Extracted data:
(* ===== verification/SymLog.v ===== *)
(** * SymLog: logs, expected events and storage accesses of a path

    Models [SymbolicLog], [AccessRecord], [ExpectedEmit] and
    [SymbolicStorageHook] of runtime/state.rs: the events that a path records,
    the storage slots that it reads and writes while [vm.record] is on, the
    event that [vm.expectEmit] waits for, and the callbacks of storage hooks. *)

From Stdlib Require Import ZArith Lia Bool.
From stdpp Require Import base list option gmap sets sorting.
From S2P Require Import Prelude SymWord SymExpr SymSimpl SymSound SymCmp SymBytes SymSeq SymStorage SymMem SymPath SymWorld.
Local Open Scope Z_scope.
Local Open Scope outcome_scope.

Record SymbolicStorageHook := mkHook { callback_target : Address; callback_selector : list Z }.

Record SymbolicLog := mkLog {
  log_topics : list SymExpr;
  log_data_len : SymExpr;
  log_data : SymBytes;
  log_emitter : Address
}.

(** ** Storage accesses *)
Record AccessRecord := mkAccessRecord {
  record_reads : gmap Address (list SymExpr);
  record_writes : gmap Address (list SymExpr)
}.

Module SRecord.
Definition push_unique_slot (slots : list SymExpr) (slot : SymExpr) : list SymExpr :=
  if existsb (fun existing => expr_eqb existing slot) slots then slots else slots ++ [slot].

Definition read_slots (r : AccessRecord) (a : Address) : list SymExpr := default [] (record_reads r !! a).
Definition write_slots (r : AccessRecord) (a : Address) : list SymExpr := default [] (record_writes r !! a).

Definition read (a : Address) (slot : SymExpr) (r : AccessRecord) : AccessRecord :=
  mkAccessRecord (<[a := push_unique_slot (read_slots r a) slot]> (record_reads r)) (record_writes r).

Definition write (a : Address) (slot : SymExpr) (r : AccessRecord) : AccessRecord :=
  let r := read a slot r in
  mkAccessRecord (record_reads r) (<[a := push_unique_slot (write_slots r a) slot]> (record_writes r)).

Definition addresses (r : AccessRecord) : list Address :=
  merge_sort Z.le (elements (dom (record_reads r) ∪ dom (record_writes r) : gset Address)).

(** Every slot is listed once, and every written slot as read. *)
Definition consistent (r : AccessRecord) : Prop :=
  forall a, NoDup (read_slots r a) /\ NoDup (write_slots r a) /\ write_slots r a ⊆ read_slots r a.

Lemma push_unique_elem slots slot x : x ∈ push_unique_slot slots slot <-> x ∈ slots \/ x = slot.
Proof.
  unfold push_unique_slot. destruct (existsb _ _) eqn:E; [|set_solver].
  apply existsb_exists in E as (y & Hy%list_elem_of_In & ->%expr_eqb_eq). naive_solver.
Qed.

Lemma push_unique_nodup slots slot : NoDup slots -> NoDup (push_unique_slot slots slot).
Proof.
  intros H. unfold push_unique_slot. destruct (existsb _ _) eqn:E; [done|]. apply NoDup_app. split_and!; [done| |apply NoDup_singleton].
  intros x Hx ->%list_elem_of_singleton. apply not_true_iff_false in E. apply E, existsb_exists. exists slot.
  split; [by apply list_elem_of_In|by apply expr_eqb_eq].
Qed.

Lemma read_slots_read a b slot r :
  read_slots (read a slot r) b = if decide (a = b) then push_unique_slot (read_slots r a) slot else read_slots r b.
Proof. unfold read_slots at 1, read. simpl. destruct (decide (a = b)) as [->|]; [by rewrite lookup_insert_eq|by rewrite lookup_insert_ne]. Qed.

Lemma write_slots_read a b slot r : write_slots (read a slot r) b = write_slots r b.
Proof. done. Qed.

Lemma read_consistent a slot r : consistent r -> consistent (read a slot r).
Proof.
  intros H b. rewrite read_slots_read, write_slots_read. destruct (H b) as (H1 & H2 & H3). destruct (decide (a = b)) as [->|]; [|done].
  split_and!; [by apply push_unique_nodup|done|]. intros x Hx. apply push_unique_elem. left. by apply H3.
Qed.

Lemma write_slots_write a b slot r :
  write_slots (write a slot r) b = if decide (a = b) then push_unique_slot (write_slots r a) slot else write_slots r b.
Proof.
  unfold write_slots at 1, write. simpl. destruct (decide (a = b)) as [->|]; [by rewrite lookup_insert_eq|by rewrite lookup_insert_ne].
Qed.

Lemma write_consistent a slot r : consistent r -> consistent (write a slot r).
Proof.
  intros H b. rewrite write_slots_write. change (read_slots (write a slot r) b) with (read_slots (read a slot r) b).
  destruct (read_consistent a slot r H b) as (H1 & H2 & H3). rewrite write_slots_read in H2, H3. split; [done|].
  destruct (decide (a = b)) as [->|]; [|done]. split; [by apply push_unique_nodup|]. intros x [Hx| ->]%push_unique_elem; [by apply H3|].
  rewrite read_slots_read, decide_True by done. apply push_unique_elem. by right.
Qed.
End SRecord.

(** ** Expected events *)
Record ExpectedEmitChecks := mkChecks { check_topics : list bool; check_data : bool }.

Record ExpectedEmit := mkExpectedEmit {
  emit_checks : ExpectedEmitChecks;
  emit_emitter : option SymExpr;
  emit_remaining : Z;
  emit_template : option SymbolicLog
}.

Module SEmit.
Section Ops.
Context `{SA : SignedArith, HF : HashFns}.
Import SBytes.

Definition default_checks : ExpectedEmitChecks := mkChecks [true; true; true; true] true.

Definition new_emit (checks : ExpectedEmitChecks) (emitter : option SymExpr) (remaining : Z) : ExpectedEmit :=
  mkExpectedEmit checks emitter (Z.max remaining 1) None.

Definition is_satisfied (e : ExpectedEmit) : bool :=
  match emit_template e with None => emit_remaining e =? 0 | Some _ => false end.

Definition set_template (log : SymbolicLog) (e : ExpectedEmit) : ExpectedEmit :=
  mkExpectedEmit (emit_checks e) (emit_emitter e) (emit_remaining e) (Some log).

Definition consume_one (e : ExpectedEmit) : ExpectedEmit :=
  let remaining := Z.max 0 (emit_remaining e - 1) in
  mkExpectedEmit (emit_checks e) (emit_emitter e) remaining (if remaining =? 0 then None else emit_template e).

(** The conditions of the checked topics; [None] when one log has more. *)
Fixpoint topic_conditions (checks : list bool) (template actual : list SymExpr) : option (list SymBoolExpr) :=
  match checks with
  | [] => Some []
  | check :: checks =>
      let rest := topic_conditions checks (tail template) (tail actual) in
      if check then
        match head template, head actual with
        | Some l, Some r => cs ← rest; Some (eq_exprs l r :: cs)
        | None, None => rest
        | _, _ => None
        end
      else rest
  end.

Definition data_conditions (template actual : SymbolicLog) : option (list SymBoolExpr) :=
  if len (log_data template) =? len (log_data actual) then
    Some (eq_exprs (log_data_len template) (log_data_len actual) ::
          map (fun i => eq_exprs (byte (log_data template) i) (byte (log_data actual) i)) (range (len (log_data template))))
  else None.

Definition match_condition (e : ExpectedEmit) (template actual : SymbolicLog) : Outcome (option SymBoolExpr) :=
  let* emitter := match emit_emitter e with
                  | Some expected => let* c := address_match_condition expected (address_word (log_emitter actual)) in Ret [c]
                  | None => Ret []
                  end in
  Ret (topics ← topic_conditions (check_topics (emit_checks e)) (log_topics template) (log_topics actual);
       data ← (if check_data (emit_checks e) then data_conditions template actual else Some []);
       Some (SBool.and (emitter ++ topics ++ data))).
End Ops.
End SEmit.
(* ===== verification/SymExpect.v ===== *)
(** * SymExpect: pranks, mocks and expectations of calls

    Models what a path keeps for the calls that it will make (runtime/state.rs):
    the caller that [vm.prank] puts in place ([SymbolicPrank]), the revert, calls
    and creates that the test expects ([ExpectedRevert], [AssumeNoRevert],
    [ExpectedCall], [ExpectedCreate]) and the calls that it mocks ([CallMock],
    [FunctionMock]).  [CallState] groups these fields of [PathState]; what only
    cheatcodes use is the type [Rest] of [Parts]. *)

From Stdlib Require Import ZArith Lia Bool.
From stdpp Require Import base list option gmap sets strings.
From S2P Require Import Prelude SymWord SymExpr SymSimpl SymSound SymCmp SymBytes SymSeq SymStorage SymMem SymPath SymWorld SymLog.
Local Open Scope Z_scope.
Local Open Scope outcome_scope.

Definition u64_max : Z := 2 ^ 64 - 1.
(** The gas that a call with value adds (EVM). *)
Definition CALL_STIPEND : Z := 2300.

Inductive CallKind := KCall | KCallCode | KDelegateCall | KStaticCall.
Inductive CreateKind := KCreate | KCreate2.

#[export] Instance CallKind_eq_dec : EqDecision CallKind.
Proof. solve_decision. Defined.
#[export] Instance CreateKind_eq_dec : EqDecision CreateKind.
Proof. solve_decision. Defined.

(** ** Data *)
Inductive ExpectedRevertData :=
  | RevertAny
  | RevertPrefix (prefix : SymBytes)
  | RevertExact (data : SymBytes).

Record ExpectedRevert := mkExpectedRevert {
  revert_data : ExpectedRevertData;
  revert_reverter : option SymExpr;
  revert_remaining : Z
}.

Inductive AssumeNoRevert :=
  | AssumeAny
  | AssumeFiltered (filters : list ExpectedRevert).

Record ExpectedCall := mkExpectedCall {
  ec_callee : SymExpr;
  ec_value : option U256;
  ec_gas : option Z;
  ec_min_gas : option Z;
  ec_data : SymBytes;
  ec_expected : Z;
  ec_observed : Z;
  ec_exact : bool
}.

Record ExpectedCreate := mkExpectedCreate {
  create_bytecode : list Z;
  create_deployer : SymExpr;
  create_kind : CreateKind
}.

Record CallMock := mkCallMock {
  cm_callee : SymExpr;
  cm_value : option U256;
  cm_data : SymBytes;
  cm_returns : list SymReturnData;
  cm_reverts : bool;
  cm_calls : Z
}.

Record FunctionMock := mkFunctionMock { fm_callee : SymExpr; fm_target : Address; fm_data : SymBytes }.

Record SymbolicPrank := mkPrank {
  next_caller : option (Address * SymExpr);
  next_origin : option (Address * SymExpr);
  persistent_caller : option (Address * SymExpr);
  persistent_origin : option (Address * SymExpr)
}.

(** The fields of [PathState] that calls use. *)
Record CallState `{Parts} := mkCallState {
  origin : Address;
  prank : SymbolicPrank;
  invariant_predicate : bool;
  expected_revert : option ExpectedRevert;
  assume_no_revert_next_call : option AssumeNoRevert;
  expected_calls : list ExpectedCall;
  expected_creates : list ExpectedCreate;
  call_mocks : list CallMock;
  function_mocks : list FunctionMock;
  cheats : Rest
}.

Module SExpect.
Section Ops.
Context `{SA : SignedArith, HF : HashFns}.
Import SBytes.

(** The condition that an optional address word is an address. *)
Definition optional_address (expected : option SymExpr) (a : Address) : Outcome (list SymBoolExpr) :=
  match expected with
  | Some e => let* c := address_match_condition e (address_word a) in Ret [c]
  | None => Ret []
  end.

Definition byte_matches (return_data : SymReturnData) (expected : SymBytes) : list SymBoolExpr :=
  map (fun offset => eq_exprs (SReturnData.byte return_data offset) (byte expected offset)) (range (len expected)).

(** ** Expected reverts *)
Definition new_revert (data : ExpectedRevertData) (reverter : option SymExpr) (remaining : Z) : ExpectedRevert :=
  mkExpectedRevert data reverter (Z.max remaining 1).

(** Whether the last expected revert was consumed, with the rest. *)
Definition consume_revert (e : ExpectedRevert) : bool * ExpectedRevert :=
  let remaining := Z.max 0 (revert_remaining e - 1) in
  (remaining =? 0, mkExpectedRevert (revert_data e) (revert_reverter e) remaining).

Definition data_condition (data : ExpectedRevertData) (return_data : SymReturnData) : option (list SymBoolExpr) :=
  match data with
  | RevertAny => Some []
  | RevertPrefix prefix =>
      if SReturnData.len return_data <? len prefix then None
      else Some (cmp Uge (len_word return_data) (constant (U (len prefix))) :: byte_matches return_data prefix)
  | RevertExact bytes =>
      if SReturnData.len return_data <? len bytes then None
      else Some (eq_exprs (len_word return_data) (constant (U (len bytes))) :: byte_matches return_data bytes)
  end.

Definition revert_condition (e : ExpectedRevert) (reverter : Address) (return_data : SymReturnData) : Outcome (option SymBoolExpr) :=
  let* address := optional_address (revert_reverter e) reverter in
  Ret (data ← data_condition (revert_data e) return_data; Some (SBool.and (address ++ data))).

(** ** Expected creates *)
Definition create_condition (e : ExpectedCreate) (deployer : Address) (kind : CreateKind) (bytecode : list Z)
    : Outcome (option SymBoolExpr) :=
  if bool_decide (create_kind e = kind /\ create_bytecode e = bytecode)
  then let* c := address_match_condition (create_deployer e) (address_word deployer) in Ret (Some c)
  else Ret None.

(** ** Expected calls *)
Definition nonzero_value (value : option U256) : bool := match value with Some v => negb (is_zero v) | None => false end.

Definition new_call (callee : SymExpr) (value : option U256) (gas min_gas : option Z) (data : SymBytes) (count : option Z)
    : ExpectedCall :=
  let stipend g := Z.min u64_max (g + CALL_STIPEND) in
  mkExpectedCall callee value
    (if nonzero_value value then stipend <$> gas else gas) (if nonzero_value value then stipend <$> min_gas else min_gas)
    data (default 1 count) 0 (bool_decide (is_Some count)).

(** A value that is asked for must be the known value of the call. *)
Definition value_matches (expected value : option U256) : bool :=
  match expected with
  | None => true
  | Some e => match value with Some v => u_eqb e v | None => false end
  end.

Definition gas_matches (e : ExpectedCall) (gas : SymExpr) (value : option U256) : bool + SymbolicError :=
  match ec_gas e, ec_min_gas e with
  | None, None => inl true
  | exact, minimum =>
      match as_const gas with
      | None => inr (Unsupported "symbolic expected call gas")
      | Some g =>
          let g := if nonzero_value value then Z.min (word_modulus - 1) (uval g + CALL_STIPEND) else uval g in
          inl (match exact with Some x => g =? x | None => true end && match minimum with Some x => x <=? g | None => true end)
      end
  end.

Definition callee_and_data (callee : SymExpr) (data : SymBytes) (to : Address) (calldata : SymBytes) : Outcome (option SymBoolExpr) :=
  let* condition := prefix_condition calldata data in
  match condition with
  | None => Ret None
  | Some data_condition =>
      let* callee_condition := address_match_condition callee (address_word to) in
      Ret (Some (SBool.and [callee_condition; data_condition]))
  end.

Definition call_condition (e : ExpectedCall) (callee : Address) (value : option U256) (gas : SymExpr) (calldata : SymBytes)
    : Outcome (option SymBoolExpr + SymbolicError) :=
  if negb (value_matches (ec_value e) value) then Ret (inl None)
  else
    match gas_matches e gas value with
    | inr err => Ret (inr err)
    | inl false => Ret (inl None)
    | inl true => let* c := callee_and_data (ec_callee e) (ec_data e) callee calldata in Ret (inl c)
    end.

(** Whether the call is still allowed, with the count. *)
Definition observe (e : ExpectedCall) : bool * ExpectedCall :=
  if ec_exact e && (ec_expected e <=? ec_observed e) then (false, e)
  else (true, mkExpectedCall (ec_callee e) (ec_value e) (ec_gas e) (ec_min_gas e) (ec_data e) (ec_expected e)
                (Z.min u64_max (ec_observed e + 1)) (ec_exact e)).

Definition call_satisfied (e : ExpectedCall) : bool :=
  if ec_exact e then ec_observed e =? ec_expected e else ec_expected e <=? ec_observed e.

(** [expected += 1] overflows with a panic. *)
Fixpoint register_expected_call (calls : list ExpectedCall) (expected : ExpectedCall) : Outcome (list ExpectedCall + string) :=
  match calls with
  | [] => Ret (inl [expected])
  | call :: calls =>
      if expr_eqb (ec_callee call) (ec_callee expected) && same_bytes (ec_data call) (ec_data expected) then
        if ec_exact expected then Ret (inr "counted expected calls can only bet set once"%string)
        else if ec_exact call then Ret (inr "cannot overwrite a counted expectCall with a non-counted expectCall"%string)
        else if u64_max <=? ec_expected call then Panic
        else Ret (inl (mkExpectedCall (ec_callee call) (ec_value call) (ec_gas call) (ec_min_gas call) (ec_data call)
                         (ec_expected call + 1) (ec_observed call) (ec_exact call) :: calls))
      else
        let* r := register_expected_call calls expected in
        Ret (match r with inl calls => inl (call :: calls) | inr e => inr e end)
  end.

(** ** Mocks *)
Definition new_mock (callee : SymExpr) (value : option U256) (data : SymBytes) (returns : list SymReturnData) (reverts : bool)
    : CallMock := mkCallMock callee value data returns reverts 0.

Definition specificity (m : CallMock) : Z * bool := (len (cm_data m), bool_decide (is_Some (cm_value m))).

Definition mock_condition (m : CallMock) (callee : Address) (value : option U256) (calldata : SymBytes)
    : Outcome (option SymBoolExpr) :=
  if negb (value_matches (cm_value m) value) then Ret None
  else callee_and_data (cm_callee m) (cm_data m) callee calldata.

(** The answer of the next call, and the mock behind it. *)
Definition next_outcome (m : CallMock) : (SymReturnData * bool) * CallMock :=
  let idx := Z.min (cm_calls m) (Z.max 0 (zlen (cm_returns m) - 1)) in
  ((default SReturnData.empty (at_z (cm_returns m) idx), cm_reverts m),
   mkCallMock (cm_callee m) (cm_value m) (cm_data m) (cm_returns m) (cm_reverts m) (Z.min usize_max (cm_calls m + 1))).

Definition function_condition (m : FunctionMock) (callee : Address) (calldata : SymBytes) : Outcome (option SymBoolExpr) :=
  callee_and_data (fm_callee m) (fm_data m) callee calldata.

Definition calldata_len (m : FunctionMock) : Z := len (fm_data m).

Definition matches_definition (m : FunctionMock) (callee : SymExpr) (data : SymBytes) : bool :=
  expr_eqb (fm_callee m) callee && same_bytes (fm_data m) data.

Definition set_target (target : Address) (m : FunctionMock) : FunctionMock := mkFunctionMock (fm_callee m) target (fm_data m).

(** ** Pranks *)
Definition default_prank : SymbolicPrank := mkPrank None None None None.

Definition set_next (caller : Address * SymExpr) (origin : option (Address * SymExpr)) (p : SymbolicPrank) : SymbolicPrank :=
  mkPrank (Some caller) origin (persistent_caller p) (persistent_origin p).

Definition set_persistent (caller : Address * SymExpr) (origin : option (Address * SymExpr)) (p : SymbolicPrank) : SymbolicPrank :=
  mkPrank (next_caller p) (next_origin p) (Some caller) origin.

Definition has_active (p : SymbolicPrank) : bool :=
  bool_decide (is_Some (next_caller p)) || bool_decide (is_Some (next_origin p)) ||
  bool_decide (is_Some (persistent_caller p)) || bool_decide (is_Some (persistent_origin p)).
End Ops.

(** ** The fields of a path *)
Section State.
Context `{P : Parts}.

Definition set_prank (p : SymbolicPrank) (c : CallState) : CallState :=
  mkCallState _ (origin c) p (invariant_predicate c) (expected_revert c) (assume_no_revert_next_call c) (expected_calls c)
    (expected_creates c) (call_mocks c) (function_mocks c) (cheats c).
Definition set_origin (a : Address) (c : CallState) : CallState :=
  mkCallState _ a (prank c) (invariant_predicate c) (expected_revert c) (assume_no_revert_next_call c) (expected_calls c)
    (expected_creates c) (call_mocks c) (function_mocks c) (cheats c).
Definition set_expected_revert (e : option ExpectedRevert) (c : CallState) : CallState :=
  mkCallState _ (origin c) (prank c) (invariant_predicate c) e (assume_no_revert_next_call c) (expected_calls c)
    (expected_creates c) (call_mocks c) (function_mocks c) (cheats c).
Definition set_assume_no_revert (a : option AssumeNoRevert) (c : CallState) : CallState :=
  mkCallState _ (origin c) (prank c) (invariant_predicate c) (expected_revert c) a (expected_calls c)
    (expected_creates c) (call_mocks c) (function_mocks c) (cheats c).
Definition set_expected_calls (l : list ExpectedCall) (c : CallState) : CallState :=
  mkCallState _ (origin c) (prank c) (invariant_predicate c) (expected_revert c) (assume_no_revert_next_call c) l
    (expected_creates c) (call_mocks c) (function_mocks c) (cheats c).
Definition set_expected_creates (l : list ExpectedCreate) (c : CallState) : CallState :=
  mkCallState _ (origin c) (prank c) (invariant_predicate c) (expected_revert c) (assume_no_revert_next_call c)
    (expected_calls c) l (call_mocks c) (function_mocks c) (cheats c).
Definition set_call_mocks (l : list CallMock) (c : CallState) : CallState :=
  mkCallState _ (origin c) (prank c) (invariant_predicate c) (expected_revert c) (assume_no_revert_next_call c)
    (expected_calls c) (expected_creates c) l (function_mocks c) (cheats c).
Definition set_function_mocks (l : list FunctionMock) (c : CallState) : CallState :=
  mkCallState _ (origin c) (prank c) (invariant_predicate c) (expected_revert c) (assume_no_revert_next_call c)
    (expected_calls c) (expected_creates c) (call_mocks c) l (cheats c).

(** What a call starts with: no prank, no expected revert. *)
Definition child_calls (c : CallState) : CallState :=
  set_assume_no_revert None (set_expected_revert None (set_prank default_prank c)).

(** A hook starts without any expectation or mock. *)
Definition hook_calls (c : CallState) : CallState :=
  set_function_mocks [] (set_call_mocks [] (set_expected_creates [] (set_expected_calls [] (child_calls c)))).

(** The part of [expectations_satisfied] about calls. *)
Definition calls_satisfied (c : CallState) : bool :=
  bool_decide (expected_revert c = None) && forallb call_satisfied (expected_calls c) && bool_decide (expected_creates c = []).
End State.
End SExpect.
(* ===== verification/SymExec.v ===== *)
(** * SymExec: the step function of the symbolic executor

    Models the execution of one opcode on a path (executor/opcodes.rs), with the
    memory guards, the resolution of jumps and the branches it puts on the
    worklist, the solver queries that prune them (executor/constraints.rs,
    calls.rs, run.rs) and the path state (runtime/state.rs, control.rs).

    The solver process, the clock and revm's jump tables are parameters:
    [SolverEnv] is what the executor asks the solver, [Parts] what the
    unmodelled components keep in a path.  The opcodes that need accounts
    (calls, creates, storage, logs, balances, code of other accounts) are behind
    the interface [Handlers], which SymAccount implements. *)

From Stdlib Require Import ZArith Lia Bool.
From stdpp Require Import base list option gmap sets strings.
From S2P Require Import Prelude SymWord SymExpr SymSimpl SymSound SymCmp SymBytes SymSeq SymStorage SymMem SymPath SymWorld SymLog SymExpect.
Local Open Scope Z_scope.

(** ** Parameters and data *)
Inductive StepOutcome := Continue | Forked | Halt | Revert | ExceptionalHalt | Failure | AssumeRejected.

Inductive SymbolicExplorationOrder := Bfs | Dfs.
Inductive BranchFeasibility := FeasibleSat | FeasibleUnsat | NeedsSolver.
Inductive DeferredPathMode := Skip | Yield | Drain.
Inductive DeferredIncomplete :=
  | DeferredUnsupported (reason : string)
  | DeferredSolverUnknown
  | DeferredHardArithmetic.

(** The part of [SymbolicConfig] that execution reads. *)
Record SymbolicConfig := mkConfig {
  timeout : option Z;
  loop_bound : option Z;
  depth_alias : option Z;
  width_alias : option Z;
  max_depth : Z;
  max_paths : Z;
  exploration_order : SymbolicExplorationOrder;
  max_calldata_bytes : Z;
  allow_symbolic_targets : bool        (* symbolic_call_targets *)
}.

Definition execution_depth (c : SymbolicConfig) : Z := default (max_depth c) (depth_alias c).
Definition path_width (c : SymbolicConfig) : Z := default (max_paths c) (width_alias c).

Record SymbolicBranchTarget := mkTarget {
  target_address : Address;
  target_pc : Z;
  target_opcode : Z;
  target_result : bool
}.

Definition target_matches (t : SymbolicBranchTarget) (address : Address) (pc op : Z) : bool :=
  (target_address t =? address) && (target_pc t =? pc) && (target_opcode t =? op).

#[export] Instance branch_target_eq_dec : EqDecision SymbolicBranchTarget.
Proof. solve_decision. Defined.

(** What the executor asks the solver process and the clock. *)
Class SolverEnv := {
  Env : Type;
  is_sat_with_replayable_storage : list SymBoolExpr -> list Symbol -> Env -> (bool + SymbolicError) * Env;
  branch_feasibility : list SymBoolExpr -> list Symbol -> Env -> (BranchFeasibility + SymbolicError) * Env;
  now : Env -> Z * Env
}.
Lemma guarded_fixed_sim (R : EvmState -> Prop) st c0 offset o n (k : PathState -> ExecM StepResult) kr kc ex res ex' :
  let c := next_pc c0 (e_pc c0 + 1) in
  guarded (guard_fixed_memory_access executor st offset n) k ex = Ret (inl res, ex') ->
  rep st c -> 0 <= e_pc c0 -> R c0 -> den offset = Some o -> analysable model offset -> 0 < n <= 32 ->
  kr = touching env c (uval o) n kc ->
  (forall st1 ex1, access_ok limit (uval o) n = true -> addressable offset (n + 31) -> rep st1 c ->
     stack (frame st1) = stack (frame st) -> memory (frame st1) = memory (frame st) ->
     k st1 ex1 = Ret (inl res, ex') -> sim R (kc (grown c (uval o) n)) res) ->
  sim R kr res.
Proof.
  intros c H Hrep Hpc HR Ho Ha Hn -> Hk. apply guarded_inv in H as (g & st1 & pushed & ex1 & Hg & Hres).
  destruct (guard_fixed_spec _ _ _ _ _ _ _ _ _ _ Hg Hrep Ho Ha Hn) as [Hspec Hadr].
  eapply guard_sim; [exact Hspec|exact Hres|exact Hrep|done|done| |].
  { unfold touching. by instantiate (1 := kc (grown c (uval o) n)). }
  intros cs st2 Hok -> Hrep2 Hk2. eapply Hk; [done|by apply Hadr|exact Hrep2|done|done|exact Hk2].
Qed.

(** RETURNDATACOPY behind the guard of the return data. *)
Lemma guarded_returndata_sim (R : EvmState -> Prop) st c0 offset o size n (k : PathState -> ExecM StepResult) kr ex res ex' :
  let c := next_pc c0 (e_pc c0 + 1) in
  guarded (guard_returndata_copy_range st offset size) k ex = Ret (inl res, ex') ->
  rep st c -> 0 <= e_pc c0 -> R c0 -> den offset = Some o -> den size = Some n ->
  (forall cs ex1, rep (set_constraints cs st) c -> k (set_constraints cs st) ex1 = Ret (inl res, ex') -> sim R kr res) ->
  sim R (if uval o + uval n <=? data_len (e_ret c0) then kr else ERevert no_data) res.
Proof.
  intros c H Hrep Hpc HR Ho Hn Hk. apply guarded_inv in H as (g & st1 & pushed & ex1 & Hg & Hres).
  eapply guard_sim; [by eapply guard_returndata_spec|exact Hres|exact Hrep|done|done|reflexivity|].
  intros cs st2 _ -> Hrep2 Hk2. by eapply Hk.
Qed.
End Shared.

Assignment: Above are the records; copy every line in them that holds the word "events".

Answer for the task:
(** * SymLog: logs, expected events and storage accesses of a path
    [SymbolicStorageHook] of runtime/state.rs: the events that a path records,
(** ** Expected events *)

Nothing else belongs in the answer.